III
When they reached the clubhouse Millicent proposed that they go home for the tea which alone could fittingly conclude the afternoon. The moment they entered the Harden hall she lifted her arms dramatically.
“Jumbles!” she cried in a mockery of delight. “Mother has been making jumbles! Come straight to the kitchen!”
In the kitchen they found Mrs. Harden, her ample figure enveloped in a gingham apron of bright yellow checks that seemed to fill the immaculate white kitchen with color. Bruce was a little dismayed by his sudden precipitation into the culinary department of the establishment. Millicent began piling a plate with warm jumbles; a maid appeared and began getting the tea things ready. Mrs. Harden, her face aglow from its recent proximity to the gas range, explained to Bruce that it was the cook’s afternoon out and at such times she always liked to cook something just to keep her hand in. She was proud of the kitchen with its white-tiled walls and flooring and glittering utensils. The library and the organ belonged to Millie, she said, but Doctor Harden had given her free swing to satisfy her own craving for an up-to-date kitchen.
Bruce’s heart warmed under these revelations of the domestic sanctuary. Mrs. Harden’s motherliness seemed to embrace the world and her humor and sturdy common sense were strongly evident. She regaled Bruce with a story of a combat she had lately enjoyed with a plumber. She warned him that if he would succeed as an architect he must be firm with plumbers.
Alone in the living-room with their tea, Millicent and Bruce continued to find much to discuss. She was gay and serious by turns, made him talk of himself, and finding that this evidently was distasteful to him, she led the way back to impersonal things again.
“Why go when there will be dinner here pretty soon?” she asked when he rose.
“Because I want to come back sometime!
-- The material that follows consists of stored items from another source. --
(* ===== verification/Effects.v ===== *)
(** * Code with a receiver

    A method that changes its receiver and may return an error: a function from
    the state to the state and a result.  An error returns the state as it is
    at that point, like an early return in Go; nothing is rolled back.  The file
    has the operations of the monad, loops, and two ways to reason: inversion of
    a run that succeeded, and relations between the states before and after
    that every step respects. *)

From S2P Require Import Prelude.

Definition stm (S E A : Type) : Type := S → S * result E A.

Section effects.
Context {S E : Type}.
Local Notation M := (stm S E).

#[export] Instance stm_ret : MRet M := λ A a s, (s, Ok a).
#[export] Instance stm_bind : MBind M := λ A B f m s,
  let '(s', r) := m s in match r with Ok a => f a s' | Err e => (s', Err e) end.

Definition gets {A} (f : S → A) : M A := λ s, (s, Ok (f s)).
Definition modify (f : S → S) : M unit := λ s, (f s, Ok tt).
Definition fail {A} (e : E) : M A := λ s, (s, Err e).
Definition fail_if (b : bool) (e : E) : M unit := if b then fail e else mret tt.
Definition lift {A} (r : result E A) : M A := λ s, (s, r).
(** [if err := m(); err != nil { ... }] with the error at hand. *)
Definition try {A} (m : M A) : M (result E A) := λ s, let '(s', r) := m s in (s', Ok r).

(** [for _, x := range l { ... }] that returns on the first error, and the loop
    that collects what the body yields. *)
Fixpoint for_each {A} (f : A → M unit) (l : list A) : M unit :=
  match l with
  | [] => mret tt
  | x :: l => _ ← f x; for_each f l
  end.
Fixpoint collect {A B} (f : A → M B) (l : list A) : M (list B) :=
  match l with
  | [] => mret []
  | x :: l => y ← f x; ys ← collect f l; mret (y :: ys)
  end.

(** ** Inversion of runs *)

Lemma bind_run {A B} (m : M A) (f : A → M B) s :
  (m ≫= f) s = match (m s).2 with Ok a => f a (m s).1 | Err e => ((m s).1, Err e) end.
Proof. unfold mbind, stm_bind. by destruct (m s) as [s' []]. Qed.
Lemma bind_ok {A B} (m : M A) (f : A → M B) s s' b :
  (m ≫= f) s = (s', Ok b) → ∃ s1 a, m s = (s1, Ok a) ∧ f a s1 = (s', Ok b).
Proof. unfold mbind, stm_bind. destruct (m s) as [s1 [a|e]]; [eauto|done]. Qed.
Lemma bind_err {A B} (m : M A) (f : A → M B) s s' e :
  (m ≫= f) s = (s', Err e) → m s = (s', Err e) ∨ ∃ s1 a, m s = (s1, Ok a) ∧ f a s1 = (s', Err e).
Proof. unfold mbind, stm_bind. destruct (m s) as [s1 [a|e']]; [eauto|]. intros [= <- <-]. by left. Qed.
Lemma fail_if_ok b e s s' u : fail_if b e s = (s', Ok u) → b = false ∧ s' = s.
Proof. by destruct b; [|intros [= <- _]]. Qed.
Lemma lift_ok {A} (r : result E A) s s' a : lift r s = (s', Ok a) → s' = s ∧ r = Ok a.
Proof. by intros [= <- ->]. Qed.

(** ** Symbolic runs

    [wp m Q s]: running [m] in [s] ends with a result and a state that satisfy
    [Q], error or not. *)

Definition wp {A} (m : M A) (Q : result E A → S → Prop) (s : S) : Prop := Q (m s).2 (m s).1.
Lemma wp_run {A} (m : M A) Q s s' r : wp m Q s → m s = (s', r) → Q r s'.
Proof. unfold wp. intros HQ Hm. by rewrite Hm in HQ. Qed.
Lemma wp_mono {A} (m : M A) (P Q : result E A → S → Prop) s : wp m P s → (∀ r s', P r s' → Q r s') → wp m Q s.
Proof. unfold wp. auto. Qed.
Lemma wp_any {A} (m : M A) (Q : result E A → S → Prop) s : (∀ r s', Q r s') → wp m Q s.
Proof. intros HQ. apply HQ. Qed.
Lemma wp_bind {A B} (m : M A) (f : A → M B) Q s :
  wp m (λ r s', match r with Ok a => wp (f a) Q s' | Err e => Q (Err e) s' end) s → wp (m ≫= f) Q s.
Proof. unfold wp. rewrite bind_run. by destruct ((m s).2). Qed.
Lemma wp_ret {A} (a : A) (Q : result E A → S → Prop) s : Q (Ok a) s → wp (mret a) Q s.
Proof. done. Qed.
Lemma wp_gets {A} (f : S → A) (Q : result E A → S → Prop) s : Q (Ok (f s)) s → wp (gets f) Q s.
Proof. done. Qed.
Lemma wp_modify f (Q : result E unit → S → Prop) s : Q (Ok tt) (f s) → wp (modify f) Q s.
Proof. done. Qed.
Lemma wp_fail {A} e (Q : result E A → S → Prop) s : Q (Err e) s → wp (fail e) Q s.
Proof. done. Qed.
Lemma wp_fail_if b e (Q : result E unit → S → Prop) s :
  (b = true → Q (Err e) s) → (b = false → Q (Ok tt) s) → wp (fail_if b e) Q s.
Proof. intros H1 H2. unfold wp, fail_if. destruct b; [by apply H1|by apply H2]. Qed.
Lemma wp_lift {A} (r : result E A) (Q : result E A → S → Prop) s : Q r s → wp (lift r) Q s.
Proof. done. Qed.

Lemma wp_and {A} (m : M A) (P Q : result E A → S → Prop) s : wp m P s → wp m Q s → wp m (λ r s', P r s' ∧ Q r s') s.
Proof. done. Qed.
Lemma wp_try {A} (m : M A) (Q : result E (result E A) → S → Prop) s : wp m (λ r s', Q (Ok r) s') s → wp (try m) Q s.
Proof. unfold wp, try. by destruct (m s). Qed.

(** ** Relations that every step respects *)

Definition respects {A} (R : relation S) (m : M A) : Prop := ∀ s, R s (m s).1.

Lemma wp_respects {A} (R : relation S) (m : M A) (Q : result E A → S → Prop) s :
  respects R m → (∀ r s', R s s' → Q r s') → wp m Q s.
Proof. intros Hm HQ. apply HQ, Hm. Qed.

(** The frame rule: a relation every step respects comes for free. *)
Lemma wp_frame {A} (R : relation S) (m : M A) (P Q : result E A → S → Prop) s :
  respects R m → wp m P s → (∀ r s', R s s' → P r s' → Q r s') → wp m Q s.
Proof. intros Hm HP HQ. apply HQ; [apply Hm|apply HP]. Qed.

(** A loop whose body has no error has none. *)
Definition never_fails {A} (m : M A) : Prop := ∀ s, is_ok (m s).2 = true.
Lemma never_fails_for_each {A} (f : A → M unit) l : (∀ x, never_fails (f x)) → never_fails (for_each f l).
Proof.
  intros Hf. induction l as [|x l IH]; intros s; cbn [for_each]; [done|]. rewrite bind_run.
  specialize (Hf x s). destruct ((f x s).2); [apply IH|done].
Qed.
Lemma wp_never_fails {A} (m : M A) (Q : result E A → S → Prop) s :
  never_fails m → wp m (λ r s', ∀ a, r = Ok a → Q r s') s → wp m Q s.
Proof. unfold wp. intros Hm. specialize (Hm s). destruct ((m s).2); [eauto|done]. Qed.

Section respects.
Context (R : relation S) `{!PreOrder R}.
Lemma respects_ret {A} (a : A) : respects R (mret a).
Proof using PreOrder0. intros s. reflexivity. Qed.
Lemma respects_gets {A} (f : S → A) : respects R (gets f).
Proof using PreOrder0. intros s. reflexivity. Qed.
Lemma respects_fail {A} (e : E) : respects R (fail (A:=A) e).
Proof using PreOrder0. intros s. reflexivity. Qed.
Lemma respects_fail_if b (e : E) : respects R (fail_if b e).
Proof using PreOrder0. destruct b; intros s; reflexivity. Qed.
Lemma respects_lift {A} (r : result E A) : respects R (lift r).
Proof using PreOrder0. intros s. reflexivity. Qed.
Lemma respects_modify f : (∀ s, R s (f s)) → respects R (modify f).
Proof using. intros Hf s. apply Hf. Qed.
Lemma respects_try {A} (m : M A) : respects R m → respects R (try m).
Proof using. intros Hm s. unfold try. specialize (Hm s). by destruct (m s). Qed.
Lemma respects_bind {A B} (m : M A) (f : A → M B) :
  respects R m → (∀ a, respects R (f a)) → respects R (m ≫= f).
Proof using PreOrder0.
  intros Hm Hf s. rewrite bind_run. specialize (Hm s). destruct ((m s).2); [|done]. by etrans; [|apply Hf].
Qed.
Lemma respects_for_each {A} (f : A → M unit) l : (∀ a, respects R (f a)) → respects R (for_each f l).
Proof using PreOrder0.
  intros Hf. induction l as [|x l IH]; cbn; [apply respects_ret|]. apply respects_bind; [apply Hf|done].
Qed.
Lemma respects_collect {A B} (f : A → M B) l : (∀ a, respects R (f a)) → respects R (collect f l).
Proof using PreOrder0.
  intros Hf. induction l as [|x l IH]; cbn; [apply respects_ret|].
  apply respects_bind; [apply Hf|]. intros y. apply respects_bind; [done|]. intros ys. apply respects_ret.
Qed.
End respects.
End effects.

#[export] Hint Resolve respects_ret respects_gets respects_fail respects_fail_if respects_lift : tailmix.

(** [ok_run H as s1 a Ha] splits the first step off a run that succeeded. *)
Tactic Notation "ok_run" hyp(H) "as" simple_intropattern(s) simple_intropattern(a) simple_intropattern(q) :=
  apply bind_ok in H as (s & a & q & H).
(** Splits a goal [respects R m] along the structure of [m]. *)
Ltac respects_step :=
  match goal with
  | |- respects _ (_ ≫= _) => apply (respects_bind _); [|intros ?]
  | |- respects _ (mret _) => apply (respects_ret _)
  | |- respects _ (gets _) => apply (respects_gets _)
  | |- respects _ (fail _) => apply (respects_fail _)
  | |- respects _ (fail_if _ _) => apply (respects_fail_if _)
  | |- respects _ (lift _) => apply (respects_lift _)
  | |- respects _ (try _) => apply (respects_try _)
  | |- respects _ (for_each _ _) => apply (respects_for_each _); intros ?
  | |- respects _ (collect _ _) => apply (respects_collect _); intros ?
  | |- respects _ (match ?x with _ => _ end) => destruct x eqn:?
  end.
Ltac respects_go := repeat respects_step.
(** Runs the first step of a goal [wp m Q s]. *)
Ltac wp_step :=
  match goal with
  | |- wp (_ ≫= _) _ _ => apply wp_bind
  | |- wp (mret _) _ _ => apply wp_ret
  | |- wp (gets _) _ _ => apply wp_gets
  | |- wp (modify _) _ _ => apply wp_modify
  | |- wp (fail _) _ _ => apply wp_fail
  | |- wp (lift _) _ _ => apply wp_lift
  end.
I want some more jumbles! It’s been a great afternoon for me. I do like the atmosphere of this house—kitchen and everything. And the outdoors was fine—and you——”
“I hoped you’d remember I was part of the scenery!”
“I couldn’t forget it if I wanted to—and I don’t! Do you suppose we could do it all over again—sometime when you’re not terribly busy?”
“Oh, I’ll try to bear another afternoon with you!”
“Or we might do a theater or a movie?”
“Even that is possible.”
He didn’t know that she was exerting herself to send him away cheerful. When he said soberly, his hand on the door, “You don’t know how much you’ve helped me,” she held up her finger warningly.
“Not so serious! Always cheerful!—that’s the watchword!”
“All right! You may have to say that pretty often.”
Her light laugh, charged with friendliness, followed him down the steps. She had made him forget himself, lifted him several times to heights he had never known before. He was sorry that he had not asked her further about the faith to which she had confessed, her God of the Blue Horizons. The young women he had known were not given to such utterances,—certainly not while playing very creditable golf! Her phrase added majesty to the universe, made the invisible God intelligible and credible. He felt that he could never again look at the heavens without recalling that phrase of hers. It wakened in him the sense of a need that he had never known before. It was as if she had interpreted some baffling passage in a mysterious book and clarified it. He must see her again; yes, very often he must see her.
But on his way home a dark thought crossed his mind: “What would Millicent say if she knew?”